Common kicks off Vision Expo's new EYE2EYE series with style insight
Common and Lilliana Vasquez (Photo: Courtesy of Vision Expo)
Multi-talented rapper Common effectively kicked off Vision Expo East’s new EYE2EYE series featuring informative and insightful speakers at the annual eyewear/eyecare industry trade show’s opening day Friday at New York’s Javits Center.
Staged at the show’s new Bridge destination point linking the Galleria and Underground pavilions with the Eyewear + Accessories area, Common’s presentation was in conversation with multi-media personality Lilliana Vazquez, and centered on his style sense as well as his art. After all, the Oscar, Emmy and Grammy award-winner has also successfully modeled and launched a clothing line.
“I think of my style as progressive, because it’s constantly evolving,” Common stated. “I see pictures of myself from a year ago and I’m like, ‘What am I wearing?’ Or I go back to the ‘70s and go, ‘Who the hell was I?’”
Now, however, “I appreciate each moment of my fashion evolution, because it is progressive and very organic--what I’m feeling at the time: whatever my inspiration is at that moment. That’s what my fashion represents.”
If there’s an “overall theme” to Common’s style, it’s “just being myself and being progressive with it,” he continued.
“I used to rock different types of baseball hats and tried to wear something unique, but I got exposed to cool fashion stuff and different things.

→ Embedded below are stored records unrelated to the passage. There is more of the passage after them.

Lemma rewrite_node_spec node_map plan merges n res : node_name (dget_or [] n node_map) = n →
  rewrite_node node_map (shard_nodes_by_raw plan) plan merges n = Ok res →
  names_of res.1 = new_names (shard_nodes_by_raw plan) merges n ∧
  ∀ node, node ∈ res.1 → comes_from (shard_nodes_by_raw plan) merges (dget_or [] n node_map) n node.
Proof.
  intros Hname H. unfold rewrite_node, new_names, comes_from in *. destruct (dget n (shard_nodes_by_raw plan)) as [names|].
  2:{ injection H as <-. split; [unfold names_of; simpl; by rewrite Hname|]. by intros node ->%list_elem_of_singleton. }
  apply result_bind_ok in H as (parts & _ & H). destruct (Nat.eqb_spec (length parts) (length names)) as [El|]; [|done].
  cbn [negb] in H. apply result_bind_ok in H as (nodes & Hn & H). apply shard_nodes_spec in Hn as [H1 H2]; [|done].
  case_bool_decide as Hm.
  - apply result_bind_ok in H as (merge & Hmerge & [= <-]). simpl. unfold build_merge_node in Hmerge.
    destruct (negb _); [done|]. destruct (as_dict _); [|done]. injection Hmerge as <-. split.
    + unfold names_of in *. by rewrite fmap_app, H1.
    + intros node [Hin| ->%list_elem_of_singleton]%elem_of_app; [left; by apply H2|right].
      split; [done|]. split; [done|]. intros x Hx. by apply (elem_of_str_deps_list names) in Hx.
  - injection H as <-. simpl. split; [by rewrite app_nil_r|]. intros node Hin. left. by apply H2.
Qed.

Section sharded.
Context (nodes : list (dict string val)) (assignment : dict string (list string)) (outs order : list string) (plan : shard_plan).
Local Abbreviation names := (names_of nodes).
Local Abbreviation candidates := (all_candidates assignment).
Local Abbreviation explicit := (explicit_intent candidates).
Local Abbreviation shards := (shard_nodes_by_raw plan).
Local Abbreviation eff := (pin_non_explicit_unsharded_nodes explicit plan candidates).
Local Abbreviation pruned := (prune_worker_assignment_to_candidates assignment eff).
Local Abbreviation merges := (compute_merge_required_nodes names (map_of nodes) shards outs).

So my style is me--and it’s progressive.”
Asked by Vazquez what “Off-duty Common” looks like, he referred to the many Internet photos of himself, garbed in “great t-shirts” and basketball shorts--“house clothes” that he wears “because I’m comfortable: I wear them to the gym and at home.”

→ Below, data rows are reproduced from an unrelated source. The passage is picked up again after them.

(** The spaces before the token. *)
Lemma cut_spaces l out : cut l out →
(∃ l', cut l' (span is_space out).2 ∧ l = (span is_space out).1 ++ l' ∧ starts_no is_space l') ∨
(∃ c piece l' out', gate c = true ∧ is_space c = true ∧ cut l' out' ∧ starts_no (λ d, negb (stop d)) l' ∧
   (span is_space out).2 = placeholder ++ out' ∧ ∃ a, l = a ++ c :: piece ++ l').
Proof.
induction 1 as [|c l out H IH|c piece l out Hg H IH Hs].
- left. exists []. by repeat constructor.
- simpl. destruct (is_space c) eqn:E.
  + destruct (span is_space out) as [a b] eqn:Es. simpl in *. destruct IH as [(l' & ? & -> & ?)|(d & piece & l' & out' & ? & ? & ? & ? & ? & a' & ->)].
    * left. by exists l'.
    * right. exists d, piece, l', out'. split_and!; try done. by exists (c :: a').
  + left. exists (c :: l). split_and!; [by constructor|done|done].
- simpl. destruct (is_space c) eqn:E.
  + right. exists c, piece, l, out. split_and!; try done; try (by exists []).
  + left. exists (c :: piece ++ l). split_and!; [by constructor|done|done].
Qed.
End cut.

Lemma no_bearer_suffix a l : no_bearer (a ++ l) → no_bearer l.
Proof. intros H l1 l2 token -> Ht. apply (H (a ++ l1) l2); [by rewrite app_assoc|done]. Qed.

Lemma no_bearer_placeholder l : no_bearer l → no_bearer (placeholder ++ l).
Proof. intros H. unfold placeholder. simpl. repeat (apply no_bearer_cons; [by intros ? [=]|]). done. Qed.

Lemma placeholder_token l : starts_no non_space l → (span non_space (placeholder ++ l)).1 = placeholder.
Proof.
  intros H. rewrite span_prefix; [done| |done]. intros c Hc.
  assert (G : forallb non_space placeholder = true) by reflexivity.
  apply (proj1 (forallb_forall _ _) G). by apply list_elem_of_In.
Qed.

Section keep.
Context (gate stop : ascii → bool).
Hypothesis gate_word : ∀ c, lower_ascii c ∈ chars "bearer" → gate c = false.
Hypothesis gate_placeholder : ∀ c, c ∈ placeholder → gate c = false.
Hypothesis gate_stop : (∀ c, gate c = true → is_space c = false) ∨ (∀ c, stop c = true → is_space c = true).

Lemma cut_head l out token : cut gate stop l out → no_bearer l → bearer_token out = Some token → token = placeholder.
Proof.
intros Hc Hl. unfold bearer_token. destruct (match_word _ out) as [out1|] eqn:Ew; [|done]. simpl.
destruct (cut_word gate stop _ l out out1 gate_word Hc Ew) as (l1 & Ew' & Hc1). unfold match_some.
destruct (cut_spaces gate stop l1 out1 Hc1) as [(l2 & Hc2 & E1 & Hs)|(c & piece & l2 & out2 & Hg & Hsp & Hc2 & Hst & E2 & _)].
- destruct (span is_space out1) as [sp out2] eqn:Es. cbn [fst snd] in *. destruct sp as [|s0 sp]; [done|]. simpl.
  destruct (span non_space out2).1 as [|t0 t] eqn:Et; [done|]. intros [= <-].
  assert (Hsp : ∀ c, c ∈ s0 :: sp → is_space c = true).
  { intros c Hin. apply (span_true is_space out1). by rewrite Es. }
  assert (El : span is_space l1 = (s0 :: sp, l2)) by (rewrite E1; by apply span_prefix).
  assert (Hl2 : (span non_space l2).1 = placeholder).
  { apply (Hl [] l); [done|]. unfold bearer_token. rewrite Ew'. simpl. unfold match_some. rewrite El. simpl.
    destruct (span non_space l2).1 as [|x r] eqn:E; [|done]. exfalso.
    destruct Hc2 as [|c l2 out2 ?|c piece l2 out2 ??]; [done| |]; cbn [span starts_no] in E, Hs; unfold non_space at 1 in E;
      rewrite Hs in E; cbn [negb] in E; [destruct (span non_space l2)|destruct (span non_space (piece ++ l2))]; done. }
  pose proof (span_app non_space l2) as Ep. rewrite Hl2 in Ep. rewrite <-Ep in Hc2.
  destruct (cut_plain gate stop _ _ _ gate_placeholder Hc2) as (out3 & -> & Hc3). rewrite <-Et.
  apply placeholder_token. apply (cut_starts_no _ _ _ _ _ Hc3). destruct (span non_space l2).2 as [|d r] eqn:Ed; [done|].
  by apply (span_head non_space l2 d r).
- destruct (span is_space out1) as [sp out3]. cbn [fst snd] in *. subst out3. destruct sp as [|s0 sp]; [done|]. cbn [mbind option_bind].
  destruct gate_stop as [G|G]; [by rewrite (G c) in Hsp|]. rewrite placeholder_token; [by intros [= <-]|].
  apply (cut_starts_no _ _ _ _ _ Hc2). destruct l2 as [|d l2]; [done|]. simpl in *. unfold non_space. rewrite (G d); [done|].
  by destruct (stop d).
Qed.

Lemma cut_no_bearer l out : cut gate stop l out → no_bearer l → no_bearer out.
Proof.
induction 1 as [|c l out H IH|c piece l out Hg H IH Hs]; intros Hl; [done|..].
- apply no_bearer_cons; [|by apply IH, (no_bearer_suffix [c])]. intros token. apply (cut_head (c :: l)); [by constructor|done].
- simpl. apply no_bearer_cons.
  + intros token. apply (cut_head (c :: piece ++ l)); [by constructor|done].
  + apply no_bearer_placeholder, IH, (no_bearer_suffix (c :: piece)), Hl.
Qed.
End keep.

(** ** The first substitution *)

Lemma match_word_cons w word l rest : match_word (w :: word) l = Some rest → ∃ c l', l = c :: l' ∧ lower_ascii c = w ∧ match_word word l' = Some rest.
Proof. destruct l as [|c l']; [done|]. simpl. destruct (Ascii.eqb_spec (lower_ascii c) w); [|done]. intros H. by exists c, l'. Qed.

Lemma match_some_spec p l rest : match_some p l = Some rest → ∃ c l', l = c :: l' ∧ p c = true ∧ rest = (span p l).2.
Proof.
  unfold match_some. destruct l as [|c l]; [done|]. simpl. destruct (p c) eqn:E; [|done].
  destruct (span p l) as [a b]. intros [= <-]. by exists c, l.
Qed.

Lemma length_span p l : length (span p l).2 ≤ length l.
Proof. rewrite <-(span_app p l) at 2. rewrite length_app. lia. Qed.

Lemma match_word_length word l rest : match_word word l = Some rest → length l = length word + length rest.
Proof.
  revert l. induction word as [|w word IH]; intros l H; [by injection H as ->|].
  apply match_word_cons in H as (c & l' & -> & _ & H). simpl. by rewrite (IH l').
Qed.

Lemma match_some_length p l rest : match_some p l = Some rest → length rest < length l.
Proof.
  intros (c & l' & -> & Hp & ->)%match_some_spec. simpl. rewrite Hp. destruct (span p l') as [a b] eqn:E.
  pose proof (length_span p l'). rewrite E in H. simpl in *. lia.
Qed.

Lemma match_bearer_inv l rest : match_bearer l = Some rest → ∃ c l', l = c :: l' ∧ lower_ascii c = "b"%char ∧ starts_no non_space rest ∧
  length rest ≤ length l'.
Proof.
  unfold match_bearer. destruct (match_word _ l) as [l1|] eqn:E1; [|done]. cbn [mbind option_bind].
  destruct (match_some is_space l1) as [l2|] eqn:E2; [|done]. cbn [mbind option_bind]. intros E3.
  pose proof (match_word_length _ _ _ E1). pose proof (match_some_length _ _ _ E2). pose proof (match_some_length _ _ _ E3).
  apply match_word_cons in E1 as (c & l' & -> & Hc & _). exists c, l'. split; [done|]. split; [done|]. split; [|simpl in *; lia].
  apply match_some_spec in E3 as (d & l3 & -> & _ & ->). destruct (span non_space (d :: l3)).2 eqn:E; [done|]. by apply span_head in E.
Qed.

Local Abbreviation clean fuel l := (sub_all fuel sub_bearer l).

Lemma clean_cases fuel c l : clean (S fuel) (c :: l) = c :: clean fuel l ∧ match_bearer (c :: l) = None ∨
  ∃ rest, match_bearer (c :: l) = Some rest ∧ clean (S fuel) (c :: l) = chars "Bearer " ++ placeholder ++ clean fuel rest.
Proof.
  change (clean (S fuel) (c :: l)) with
    (match sub_bearer (c :: l) with Some (replacement, rest) => replacement ++ clean fuel rest | None => c :: clean fuel l end).
  assert (E : sub_bearer (c :: l) = rest ← match_bearer (c :: l); Some (chars "Bearer " ++ placeholder, rest)) by done.
  rewrite E. destruct (match_bearer (c :: l)) as [rest|]; [right; by exists rest|by left].
Qed.

Lemma clean_word fuel word l rest : "b"%char ∉ word → length l ≤ fuel → match_word word (clean fuel l) = Some rest →
  ∃ fuel' l', match_word word l = Some l' ∧ length l' ≤ fuel' ∧ rest = clean fuel' l'.
Proof.
  revert fuel l. induction word as [|w word IH]; intros fuel l Hb Hl H; [injection H as <-; by exists fuel, l|].
  destruct l as [|c l]; [by destruct fuel|]. destruct fuel as [|fuel]; [simpl in Hl; lia|].
  destruct (clean_cases fuel c l) as [[E _]|(rest' & _ & E)]; rewrite E in H; apply match_word_cons in H as (d & l' & Ed & Hd & H).
  - injection Ed as <- <-. simpl. rewrite Hd, Ascii.eqb_refl. apply (IH fuel l); [set_solver|simpl in Hl; lia|done].
  - injection Ed as <- <-. exfalso. apply Hb. rewrite <-Hd. by left.
Qed.

Lemma b_is_no_space c : lower_ascii c = "b"%char → is_space c = false.
Proof. destruct c as [[][][][][][][][]]; vm_compute; congruence. Qed.

Lemma clean_space fuel l : length l ≤ fuel → ∃ fuel' l', span is_space (clean fuel l) = ((span is_space l).1, clean fuel' l') ∧
  (span is_space l).2 = l' ∧ length l' ≤ fuel'.
Proof.
  revert fuel. induction l as [|c l IH]; intros [|fuel] Hl; try (by exists 0, []); simpl in Hl; [lia|].
  destruct (clean_cases fuel c l) as [[E _]|(rest & Hm & E)].
  - rewrite E. simpl. destruct (is_space c); [|exists (S fuel), (c :: l); rewrite E; split_and!; [done|done|simpl; lia]].
    destruct (IH fuel) as (fuel' & l' & E1 & E2 & ?); [lia|]. rewrite E1. exists fuel', l'.
    destruct (span is_space l). simpl in *. by subst.
  - apply match_bearer_inv in Hm as (d & l' & [= <- <-] & Hd & _). exists (S fuel), (c :: l). rewrite E.
    pose proof (b_is_no_space c Hd) as Hs.
    simpl. rewrite Hs. split_and!; [done|done|lia].
Qed.

Lemma clean_starts_no fuel l : starts_no non_space l → starts_no non_space (clean fuel l).
Proof.
  destruct fuel as [|fuel]; [done|]. destruct l as [|c l]; [done|]. intros H.
  destruct (clean_cases fuel c l) as [[-> _]|(rest & Hm & _)]; [done|]. exfalso.
  apply match_bearer_inv in Hm as (d & l' & [= <- <-] & Hd & _). simpl in H. unfold non_space in H. by rewrite (b_is_no_space c Hd) in H.
Qed.

Lemma clean_head fuel c l token : length l ≤ fuel → match_bearer (c :: l) = None → bearer_token (c :: clean fuel l) = Some token → False.
Proof.
  intros Hl Hm. unfold bearer_token. destruct (match_word _ _) as [out1|] eqn:E; [|done]. cbn [mbind option_bind].
  apply match_word_cons in E as (? & ? & [= <- <-] & Hc & E). apply clean_word in E as (f1 & l1 & E1 & Hl1 & ->); [|set_solver|done].
  unfold match_some. destruct (clean_space f1 l1 Hl1) as (f2 & l2 & E2 & E3 & Hl2). rewrite E2.
  destruct (span is_space l1).1 as [|s0 sp] eqn:Es; [done|]. cbn [mbind option_bind]. intros H.
  assert (Hn : starts_no non_space l2).
  { destruct l2 as [|d l2]; [done|]. simpl. destruct (non_space d) eqn:En; [|done]. exfalso.
    assert (Hw : match_word (chars "bearer") (c :: l) = Some l1) by (cbn in E1 |- *; by rewrite Hc, Ascii.eqb_refl).
    unfold match_bearer in Hm. rewrite Hw in Hm. cbn [mbind option_bind] in Hm. unfold match_some in Hm.
    destruct (span is_space l1) as [a b]. cbn [fst snd] in *. subst a b. cbn [mbind option_bind span] in Hm. rewrite En in Hm.
    by destruct (span non_space l2). }
  apply (clean_starts_no f2) in Hn. destruct (clean f2 l2) as [|d r]; [done|]. simpl in Hn, H. by rewrite Hn in H.
Qed.

Lemma no_bearer_nil : no_bearer [].
Proof. by intros [|? ?] [|? ?] token. Qed.

Lemma cleaned_token l : starts_no non_space l → bearer_token (chars "Bearer " ++ placeholder ++ l) = Some placeholder.
Proof.
  intros H. unfold bearer_token. change (match_word (chars "bearer") (chars "Bearer " ++ placeholder ++ l)) with (Some (" "%char :: placeholder ++ l)).
  cbn [mbind option_bind]. change (match_some is_space (" "%char :: placeholder ++ l)) with (Some (placeholder ++ l)).
  cbn [mbind option_bind]. by rewrite placeholder_token.
Qed.

Lemma bearer_is_cleaned fuel l : length l ≤ fuel → no_bearer (clean fuel l).
Proof.
  revert l. induction fuel as [|fuel IH]; intros [|c l] Hl; try apply no_bearer_nil; simpl in Hl; [lia|].
  destruct (clean_cases fuel c l) as [[-> Hm]|(rest & Hm & ->)].
  - apply no_bearer_cons; [|apply IH; lia]. intros token Ht. exfalso. apply (clean_head fuel c l token); [lia|done..].
  - apply match_bearer_inv in Hm as (d & l' & [= <- <-] & _ & Hr & Hlen).
    pose proof (cleaned_token _ (clean_starts_no fuel rest Hr)) as Ht.
    apply no_bearer_cons; [intros token Ht'; pose proof (eq_trans (eq_sym Ht) Ht') as E; by injection E as <-|].
    cbn [chars String.list_ascii_of_string app].
    repeat (apply no_bearer_cons; [intros ? Ht'; cbn in Ht'; discriminate|]). apply IH. lia.
Qed.

(** ** The other substitutions are cuts *)

Lemma sub_all_cut gate stop m fuel l :
  (∀ l replacement rest, m l = Some (replacement, rest) → ∃ group c piece tail,
     l = group ++ c :: piece ++ tail ++ rest ∧ replacement = group ++ c :: placeholder ++ tail ∧ gate c = true ∧
     starts_no (λ d, negb (stop d)) (tail ++ rest)) →
  cut gate stop l (sub_all fuel m l).
Proof.
  intros Hm. revert l. induction fuel as [|fuel IH]; intros l; [apply cut_id|]. destruct l as [|c l]; [constructor|].
  simpl. destruct (m (c :: l)) as [[replacement rest]|] eqn:E; [|by constructor].
  apply Hm in E as (group & d & piece & tail & -> & -> & Hg & Hs). rewrite <-app_assoc. apply cut_app. cbn [app].
  rewrite <-app_assoc. apply cut_piece; [done|by apply cut_app|done].
Qed.

Ltac norm_app := repeat (rewrite <-app_assoc || cbn [app]).

Lemma until_app a l : until (a ++ l) l = a.
Proof. unfold until. rewrite length_app, Nat.add_sub. apply take_app_length. Qed.

Lemma match_word_suffix word l rest : match_word word l = Some rest → ∃ a, l = a ++ rest.
Proof.
  revert l. induction word as [|w word IH]; intros l H; [injection H as ->; by exists []|].
  apply match_word_cons in H as (c & l' & -> & _ & [a ->]%IH). by exists (c :: a).
Qed.

Lemma match_char_suffix p l rest : match_char p l = Some rest → ∃ c, l = c :: rest ∧ p c = true.
Proof. destruct l as [|c l]; [done|]. simpl. destruct (p c) eqn:E; [|done]. intros [= ->]. by exists c. Qed.

Lemma span_suffix p l : ∃ a, l = a ++ (span p l).2.
Proof. exists (span p l).1. by rewrite span_app. Qed.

On duty, Common relies on assistants whose style he trusts when suiting up for dinner, “but I’ve got my own voice,” he said, in reference to his personal sense of style. At the Bridge event, this was manifest in a black shirt with thin white vertical stripes, black pants and stylish sneakers.
Asked about fashion role models, Common credited people with “timeless styles,” and singled out Malcolm X, noting, too, that much of his wardrobe comes to him through stylists. The Chicago native further saluted New York, “my favorite city on the planet,” and one of his favorite places to see different styles and be inspired by them.
Of course Common was asked about his eyewear selections.
“I’ve been through phases where my eyewear was really free and different,” he said, nodding to preceding musician eyewear fashion plates like Parliament Funkadelic and Sly & the Family Stone, who most certainly were really free and different in that regard. He also lauded the “spirit and freedom” of Jimi Hendrix.
Now, however, eyewear is “something that defines where I am at the time—and what I want for the day…and what I feel.”
Common also spoke about his music, and in particular, its storytelling aspect—which he agreed was “a personal brand” tying in with exuding a sense of authenticity.
“I learned early on to be as authentic as I can as a creative person,” he said. “Authenticity has to be there—from the purest place possible.”
He said he had “no problem creating authentic stories--even if using my imagination.” The stories might not be wholly true, he conceded, but by asking his friends how they felt and got through life, and taking “energy from people who lived those situations,” they still have authenticity.
“Anything we create art from, we’ve got to find our truth and put it out there,” he said, noting that his best songs derive from “people I’m around and sharing experiences with,” and finding experiences that “give you the most growth as an artist.”
Common also recounted the story of his name. Born Lonnie Corant Jaman Shuka Rashid Lynn, he recalled searching for a “rap name” in college and settling on Common Sense, since his mother always reminded him to use common sense—and because of the high-potency marijuana form sensimilla, which he related to it. He shortened it to Common after learning that a California group had the rights to the name.
“It was so frustrating I started losing my hair. That’s why I’m bald!” he said. “But I’m grateful because I relate to everyday people and common folk, and I’m a common person and there are things we have in common.”
And if he were not a major entertainment star, Common claimed he would be either a teacher or a therapist.
“I like to learn, and being a teacher you learn to be able to feed people knowledge and information,” he explained. “And if I weren’t a teacher, I’d be a therapist: I like talking to people, and helping them through their problems helps heal me, too, in different ways.”
Listening, concluded Common, is “one of the best ways to show love.” Meanwhile, he informed the jammed Bridge that his memoir Let Love Have the Last Word will be published May 7, to be accompanied by an album this summer.